Post by manatee2005 »

lkar wrote: Tue Feb 04, 2020 8:36 pm
oilrig wrote: Tue Feb 04, 2020 8:15 pm I did this exact thing recently. I live in houston and took a return flight with United from Cancun to Canada, with a connection in houston. I just got off in houston and never made the Canada flight. It was much cheaper than booking a flight to houston directly.

Nothing happened to me. As long as you don’t list your frequent flier number, or book with miles, then there’s not much the airline can do. There’s a website called skiplagged.com whose entire business is finding flights like this.
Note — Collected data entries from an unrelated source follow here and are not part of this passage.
(** One level of the emitting loops, read back by key. *)
Lemma get_fold_sorted {W : Type} (t : dict W) k :
  get (fold_left (fun res k => set k (g k) res) (sorted (keys t)) []) k
  = if mem k t then Some (g k) else None.
Proof.
  destruct (mem k t) eqn:E.
  - apply get_fold_set_in, sorted_in, mem_keys, E.
  - rewrite get_fold_set_out; [reflexivity|].
    intros H. apply sorted_in, mem_keys in H. congruence.
Qed.

End FoldSet.

Lemma mem_get_or {V : Type} (d : dict (dict V)) k k' :
  mem k' (get_or d k []) = true -> mem k d = true.
Proof.
  unfold mem, get_or. destruct (get d k); [reflexivity | discriminate].
Qed.

(** A record is emitted for a county of the tally, and for nothing else. *)
Lemma summary_of_tally t y c co :
  summary_of (results_of_tally t) y c co =
  if mem co (counties_at t y c)
  then Some (summarise y c co (parties_at t y c co))
  else None.
Proof.
  unfold summary_of, results_of_tally.
  rewrite (get_fold_sorted (fun year => results_of_year year (get_or t year []))).
  destruct (mem y t) eqn:Ey.
  - unfold results_of_year.
    rewrite (get_fold_sorted
               (fun contest => results_of_contest y contest
                                 (get_or (get_or t y []) contest []))).
    destruct (mem c (get_or t y [])) eqn:Ec.
    + unfold results_of_contest.
      rewrite (get_fold_sorted
                 (fun county => summarise y c county
                                  (get_or (get_or (get_or t y []) c []) county []))).
      reflexivity.
    + destruct (mem co (counties_at t y c)) eqn:E; [|reflexivity].
      apply mem_get_or in E. exfalso. exact (eq_true_false_abs _ E Ec).
  - destruct (mem co (counties_at t y c)) eqn:E; [|reflexivity].
    apply mem_get_or in E. apply mem_get_or in E.
    exfalso. exact (eq_true_false_abs _ E Ey).
Qed.

Lemma mem_county_fold es : forall t y c co,
  mem co (counties_at (fold_left add_entry es t) y c)
  = (mem co (counties_at t y c) || existsb (in_county y c co) es)%bool.
Proof.
  induction es as [|e es IH]; intros t y c co; cbn [fold_left existsb].
  - rewrite orb_false_r. reflexivity.
  - rewrite IH, counties_at_add. unfold in_county.
    destruct (String.eqb_spec (e_year e) y) as [<- | Hy];
      cbn [andb]; [|reflexivity].
    destruct (String.eqb_spec (e_contest e) c) as [<- | Hc];
      cbn [andb]; [|reflexivity].
    rewrite mem_upd.
    destruct (String.eqb (e_county e) co);
      destruct (mem co (counties_at t (e_year e) (e_contest e))); reflexivity.
Qed.

(** X16: a record is emitted for a year, a contest and a county exactly when
    some counted row falls in that county of that contest and year. *)
Theorem record_emitted_iff_counted :
  forall (records : list ShapeRecord) (files : list CsvFile) (y c co : string),
    summary_of (results_by_year (build records files)) y c co <> None <->
    exists e, In e (counted (load_namelsad20_lookup records) files)
              /\ e_year e = y /\ e_contest e = c /\ e_county e = co.
Proof.
  intros records files y c co. cbn [results_by_year build].
  rewrite summary_of_tally, tally_of_counted, mem_county_fold.
  change (mem co (counties_at [] y c)) with false. cbn [orb].
  set (es := counted (load_namelsad20_lookup records) files).
  split.
  - intros H. destruct (existsb (in_county y c co) es) eqn:E; [|congruence].
    apply existsb_exists in E. destruct E as (e & He & Hc).
    unfold in_county in Hc.
    apply andb_true_iff in Hc. destruct Hc as [Hc E3].
    apply andb_true_iff in Hc. destruct Hc as [E1 E2].
    apply String.eqb_eq in E1, E2, E3. eauto.
  - intros (e & He & <- & <- & <-).
    assert (E : existsb (in_county (e_year e) (e_contest e) (e_county e)) es = true).
    { apply existsb_exists. exists e. split; [exact He|].
      unfold in_county. rewrite !String.eqb_refl. reflexivity. }
    rewrite E. discriminate.
Qed.

Lemma take_length n s : (String.length (take n s) <= n)%nat.
Proof.
  revert s. induction n as [|n IH]; intros [|c s]; simpl; try lia.
  specialize (IH s). lia.
Qed.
Apparently they were sued by the major airlines but ended up winning.
While hidden city ticketing generally is not yet something that airlines seem to be too motivated to try to clean up, I would be extremely reluctant to attempt to press your luck with another itinerary like that. The city in which you end your journey should always be in the same country as the final destination, to avoid the potential of raising considerable flags and potentially causing trouble with a mismatched entry or exit notation on a visa. It also, in some circumstances (not here) could constitute prohibited cabotage.

Back in the high flying days of weird tricks that could be used to book very esoteric and cheap hidden city tickets using the Avianca lifemiles program, people definitely got away with this sort of stuff but you have to be very well versed in what you're doing to avoid potentially creating a problem for yourself even years later when you show up at a border of a country you were ticketed to fly to and did not in a prior time, and get pulled aside.
It's in the same country. I'm flying into California from overseas, direct to my city and then the cheap itinerary wants me to fly few hundred miles more.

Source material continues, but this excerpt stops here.